Officials in the Palestinian Authority who are closely following reports about the suspicions against Prime Minister Benjamin Netanyahu are coming to the conclusion that the possibility he might be prosecuted in the coming months makes any effort to resume peace talks irrelevant.
- Spoiler alert: Netanyahu's explosive season finale
- Netanyahu's Israel has lost any shred of shame
- Netanyahu's corruption isn't the problem, it's his ideology
Associates of Palestinian President Mahmoud Abbas recalled the atmosphere that prevailed when Ehud Olmert had to resign as premier, and the messages conveyed at the time by senior Israeli and American officials were that no progress could be made with a prime minister who was suspected of crimes. Moreover, they note that as opposed to Olmert, Netanyahu doesn’t have much to offer on the diplomatic front.
What the Palestinian leadership is afraid of is that Netanyahu may make moves to appease the Israeli right wing that will have serious ramifications in the field and bury the two-state solution.
“As of now Netanyahu hasn’t proposed anything and is evading any possibility of a solution,” said a senior Palestinian security official close to Abbas. “He isn’t prepared to give answers on substantive issues like settlement construction and the 1967 lines, which is why in the current situation and with the investigations against him, we have no illusions that he’ll suggest anything.”
According to the same source, the Palestinian leadership is beginning to believe that U.S. President Donald Trump won’t present any initiative in the near term, and even if the White House intends to do so it will prefer to wait until Netanyahu’s situation is clarified. If the investigations lead to Netanyahu being replaced or to new elections, the Palestinians say, everything will have to be reevaluated.
Dr. Nabil Sha’ath, Abbas’ adviser and holder of Fatah’s foreign affairs portfolio, told Haaretz that the Netanyahu investigations are an internal Israeli affair in which the Palestinians cannot get involved, but it was clear that any effort to renew the peace process on the basis of the Palestinians’ principles regarding the 1967 lines and Jerusalem was not on the horizon.
“We cannot even draw a parallel to Olmert, because unlike Netanyahu, Olmert had a worldview that included a future arrangement and there were negotiations that were making progress,” he said. “Netanyahu’s situation is totally the opposite; the man is just looking for ways to evade any commitment to the two-state solution, and now with the investigations we have to be prepared for moves that could be devastating to the diplomatic process.”

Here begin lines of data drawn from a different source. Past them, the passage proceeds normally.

(** * Historic_Crypto: the historical-data retrieval engine

    A shallow embedding of [HistoricalData] (src/HistoricalData.py): the
    constructor's range check, the ticker check, the window planner, the
    chunk loop and the assembly of the returned frame, followed by the
    properties of the specification that these definitions decide; then
    [_date_cleaner], [Cryptocurrencies.find_crypto_pairs]
    (src/Cryptocurrencies.py) and [LiveCryptoData.return_data]
    (src/LiveCryptoData.py) with properties of their own.

    Conventions of the embedding.
    - A [datetime] is the number of seconds since the epoch, as an integer;
      a date string ['%Y-%m-%d-%H-%M'] is represented by the instant that
      [strptime] yields for it (format errors of [strptime] are outside the
      model).  The local time zone is taken to be UTC, so that
      [start.timestamp()], the naive datetimes and the instants produced by
      [pd.to_datetime(..., unit='s')] live on one axis.
    - The remote API is a state machine [serve] that answers one request at
      a time; every exchange is appended to a trace.  A response is taken
      as decoded: its status code, the product ids of the catalog and the
      candle rows, each row with its six fields; transport failures inside
      [requests.get] and bodies of another shape are outside the model.
    - [sort_index] is modelled by a sort that keeps rows of equal timestamp
      in their order, as the default sort of pandas does on small frames;
      the order pandas leaves among rows of one timestamp in a larger frame
      is not described.  [drop_duplicates] compares the value columns only,
      the index taking no part, as pandas documents it.
    - Instants outside the range of [pd.Timestamp], for which
      [pd.date_range] raises, are outside the model ([representable]).
    - Printing, [_date_cleaner] (whose results are stored and never read)
      and [time.sleep(randint(0, 2))] have no effect on requests or results
      and are left out. *)

From Stdlib Require Import String.
From Stdlib Require Import ZArith List Bool Lia Sorted.
From Stdlib Require Import DecimalString.
Import ListNotations.
Open Scope Z_scope.

(** ** Data model *)

(** GRANULARITIES: seconds to the API's symbolic name. *)
Definition GRANULARITIES (seconds : Z) : option string :=
  if seconds =? 60 then Some "ONE_MINUTE"%string
  else if seconds =? 300 then Some "FIVE_MINUTE"%string
  else if seconds =? 900 then Some "FIFTEEN_MINUTE"%string
  else if seconds =? 1800 then Some "THIRTY_MINUTE"%string
  else if seconds =? 3600 then Some "ONE_HOUR"%string
  else if seconds =? 7200 then Some "TWO_HOUR"%string
  else if seconds =? 21600 then Some "SIX_HOUR"%string
  else if seconds =? 86400 then Some "ONE_DAY"%string
  else None.

(** One row of a candle frame: the [time] column and the five value
    columns, the latter of type [A] (parsed JSON scalars, or floats after
    [astype(float)]). *)
Record candle (A : Type) : Type := Candle {
  time : Z;
  low : A;
  high : A;
  open : A;
  close : A;
  volume : A
}.
Arguments Candle {A} _ _ _ _ _ _.
Arguments time {A} _.
Arguments low {A} _.
Arguments high {A} _.
Arguments open {A} _.
Arguments close {A} _.
Arguments volume {A} _.

(** The columns other than the index, as [drop_duplicates] compares them. *)
Definition values {A : Type} (c : candle A) : A * A * A * A * A :=
  (low c, high c, open c, close c, volume c).

(** How an instant is written into a URL: [int(start.timestamp())] on the
    single-request path, [str(datetime)] on the chunked path. *)
Inductive stamp : Type :=
| Unix (t : Z)
| Text (t : Z).

Definition instant (s : stamp) : Z :=
  match s with Unix t => t | Text t => t end.

Inductive request : Type :=
| GetProducts
| GetCandles (ticker : string) (start end_ : stamp) (granularity : string) (limit : Z).

Definition is_candles (r : request) : bool :=
  match r with GetCandles _ _ _ _ _ => true | GetProducts => false end.

(** The sub-window a candles request asks for. *)
Definition window (r : request) : Z * Z :=
  match r with
  | GetCandles _ s e _ _ => (instant s, instant e)
  | GetProducts => (0, 0)
  end.

Definition limit_of (r : request) : Z :=
  match r with
  | GetCandles _ _ _ _ l => l
  | GetProducts => 0
  end.

Inductive value_error : Type :=
| BadGranularity      (* 'granularity' argument must be one of ... *)
| EndBeforeStart      (* 'end_date' argument cannot occur prior to the start_date *)
| TickerNotAvailable  (* Ticker not available through CoinBase Pro API *)
| LengthMismatch      (* data.columns = [...] on a frame without six columns *)
| NotNumeric.         (* astype(float) on a value that is no number *)

Inductive exn : Type :=
| ValueError (why : value_error)
| KeyError
| ReError                 (* re.error: a text that is no regular expression *)
| HTTPError (status : Z)
| ConnectionError (status : Z)
| RequestException (status : Z).

Record HistoricalData : Type := {
  ticker : string;
  granularity : Z;
  start_date : Z;
  end_date : Z;
  verbose : bool
}.

(** [datetime.today().strftime("%Y-%m-%d-%H-%M")]: the clock, cut to the minute. *)
Definition today_minute (now : Z) : Z := 60 * (now / 60).

(** [HistoricalData.__init__].  The [isinstance] checks are carried by the
    types; [now] is the clock reading used when [end_date] is omitted. *)
Definition init (now : Z) (ticker : string) (granularity : Z) (start_date : Z)
    (end_date : option Z) (verbose : bool) : exn + HistoricalData :=
  match GRANULARITIES granularity with
  | None => inl (ValueError BadGranularity)
  | Some _ =>
      match end_date with
      | None =>
          inr {| ticker := ticker; granularity := granularity;
                 start_date := start_date; end_date := today_minute now;
                 verbose := verbose |}
      | Some e =>
          if start_date >=? e then inl (ValueError EndBeforeStart)
          else inr {| ticker := ticker; granularity := granularity;
                      start_date := start_date; end_date := e;
                      verbose := verbose |}
      end
  end.

(** ** Window planner *)

Definition max_per_mssg : Z := 300.

(** [request_volume]: the float [abs((end - start).total_seconds()) /
    granularity] is handed to [pd.date_range] as [periods], which casts it
    with [int(...)] and returns exactly that many instants; [len(times)] is
    therefore the quotient rounded down. *)
Definition request_volume (self : HistoricalData) : Z :=
  Z.abs (end_date self - start_date self) / granularity self.

(** [range(int(request_volume / max_per_mssg) + 1)] *)
Definition chunk_range (self : HistoricalData) : list nat :=
  seq 0 (Z.to_nat (request_volume self / max_per_mssg + 1)).

Definition provisional_start (self : HistoricalData) (i : nat) : Z :=
  start_date self + Z.of_nat i * (granularity self * max_per_mssg).

Definition provisional_end (self : HistoricalData) (i : nat) : Z :=
  start_date self + (Z.of_nat i + 1) * (granularity self * max_per_mssg).

Definition chunk_request (self : HistoricalData) (name : string) (i : nat) : request :=
  GetCandles (ticker self) (Text (provisional_start self i))
    (Text (provisional_end self i)) name (request_volume self).

Definition single_request (self : HistoricalData) (name : string) : request :=
  GetCandles (ticker self) (Unix (start_date self)) (Unix (end_date self))
    name (request_volume self).

(** The name the URLs carry (empty when the table has none). *)
Definition gname (self : HistoricalData) : string :=
  match GRANULARITIES (granularity self) with
  | Some name => name
  | None => EmptyString
  end.

(** The candle requests the planner schedules. *)
Definition planned (self : HistoricalData) : list request :=
  if request_volume self <=? 300 then [single_request self (gname self)]
  else map (chunk_request self (gname self)) (chunk_range self).

(** The instants a [pd.Timestamp] can hold, in whole seconds since the
    epoch: 1677-09-21 00:12:44 to 2262-04-11 23:47:16.  For a start or an end
    outside them [pd.date_range] raises [OutOfBoundsDatetime], after the
    ticker check and before any candles request; what [request_volume] and
    the candle requests of [retrieve_data] below say of the planner holds of
    the code for instants inside. *)
Definition Timestamp_min : Z := -9223372036.

Definition Timestamp_max : Z := 9223372036.

Definition representable (t : Z) : Prop := Timestamp_min <= t <= Timestamp_max.

(** ** Status codes *)

Definition mem (x : Z) (l : list Z) : bool := existsb (Z.eqb x) l.

Definition success (status : Z) : bool := mem status [200; 201; 202; 203; 204].

(** The [elif] chain after the success test. *)
Definition http_error (status : Z) : exn :=
  if mem status [400; 401; 404] then HTTPError status
  else if mem status [403; 500; 501] then ConnectionError status
  else RequestException status.

(** ** Series assembly *)

Section Assembly.

Context {A : Type}.
Variable A_eq_dec : forall x y : A, {x = y} + {x <> y}.

Definition values_eq_dec (u v : A * A * A * A * A) : {u = v} + {u <> v}.
Proof. repeat decide equality. Defined.

(** [data[data['time'].between(start, end)]], bounds included. *)
Definition between (start end_ : Z) (data : list (candle A)) : list (candle A) :=
  filter (fun c => (start <=? time c) && (time c <=? end_)) data.

(** [sort_index(ascending=True)]: rows ordered by [time].  This sort keeps
    rows of equal [time] in their relative order; the default sort of
    pandas (quicksort) does so on small frames only, and the order it leaves
    among rows of one timestamp in a larger frame is not described here. *)
Fixpoint insert (c : candle A) (l : list (candle A)) : list (candle A) :=
  match l with
  | [] => [c]
  | d :: l' => if time c <=? time d then c :: l else d :: insert c l'
  end.

Fixpoint sort_index (data : list (candle A)) : list (candle A) :=
  match data with
  | [] => []
  | c :: data' => insert c (sort_index data')
  end.

(** [drop_duplicates(subset=None, keep='first')] after [set_index("time")]:
    a row is dropped when an earlier row has the same value columns; the
    index takes no part in the comparison. *)
Fixpoint drop_dups (seen : list (A * A * A * A * A)) (data : list (candle A))
    : list (candle A) :=
  match data with
  | [] => []
  | c :: data' =>
      if in_dec values_eq_dec (values c) seen then drop_dups seen data'
      else c :: drop_dups (values c :: seen) data'
  end.

Definition drop_duplicates (data : list (candle A)) : list (candle A) :=
  drop_dups [] data.

(** The five statements shared by both paths once the columns are named. *)
Definition assemble (start end_ : Z) (data : list (candle A)) : list (candle A) :=
  drop_duplicates (sort_index (between start end_ data)).

(** The assembler as the specification words it: discard what is outside
    the window, remove duplicate timestamps keeping the first occurrence in
    chunk order, then sort ascending by timestamp. *)
Fixpoint dedup_time (seen : list Z) (data : list (candle A)) : list (candle A) :=
  match data with
  | [] => []
  | c :: data' =>
      if in_dec Z.eq_dec (time c) seen then dedup_time seen data'
      else c :: dedup_time (time c :: seen) data'
  end.

Definition assemble_spec (start end_ : Z) (chunks : list (list (candle A)))
    : list (candle A) :=
  sort_index (dedup_time [] (between start end_ (concat chunks))).

(** Order of rows by timestamp. *)
Definition time_le (c d : candle A) : Prop := time c <= time d.

End Assembly.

Sha'ath: Int'l diplomacy, 'popular struggle' to continue
According to Sha’ath, Palestinian efforts in the near term will be focused on the international arena in an effort to prevent accelerated settlement construction or the passing of laws that have direct consequences for the peace process. “We won’t sit with our hands folded and along with the international arena the popular struggle that we’ve seen in Jerusalem these past few weeks is a model the Palestinians want to adopt to prevent decisions that will intensify the occupation,” he said.
There are also those who are insisting that this is the time to make progress on the domestic front as well, primarily by reconciling with Hamas. The messages being conveyed by both sides on this issue are not encouraging; just this weekend Abbas threatened to continue to cut Gaza’s budgets as long as Hamas doesn’t show any sign of being willing to give up control of the Strip.
“This is a very difficult situation, with no diplomatic moves on the horizon and with a division with no end in sight, we are in a waiting period that no one can know where it will lead,” said a member of the PLO Executive Committee.
On Monday Jordan’s King Abdullah is due to arrive in Ramallah to meet with Abbas. The meeting was arranged over the past few days following the clashes in the Al-Aqsa Mosque plaza and the killing of two Jordanians by an Israeli security guard next to the Israeli Embassy in Amman. Jordan isn’t hiding its anger over the incident or over Israel’s behavior regarding Al-Aqsa, and thus the presentation of a united front with the Palestinian Authority is in the interest of both leaders. The PA also knows that the king is one of the few Arab leaders whom Washington will listen to, and that he can get clear messages to the White House about the diplomatic situation.
It should be noted that the Palestinian leadership is no longer hesitating to criticize the Trump team. Over the weekend Dr. Hanan Ashrawi, a member of the PLO Executive Committee and a longtime Palestinian spokeswoman to America, said Trump’s adviser and son-in-law, Jared Kushner, cannot mediate between the Palestinians and Israel. According to Ashrawi, “Kushner isn’t aware enough of the details and developments in the region and he tends to conspicuously adopt the Israeli position.”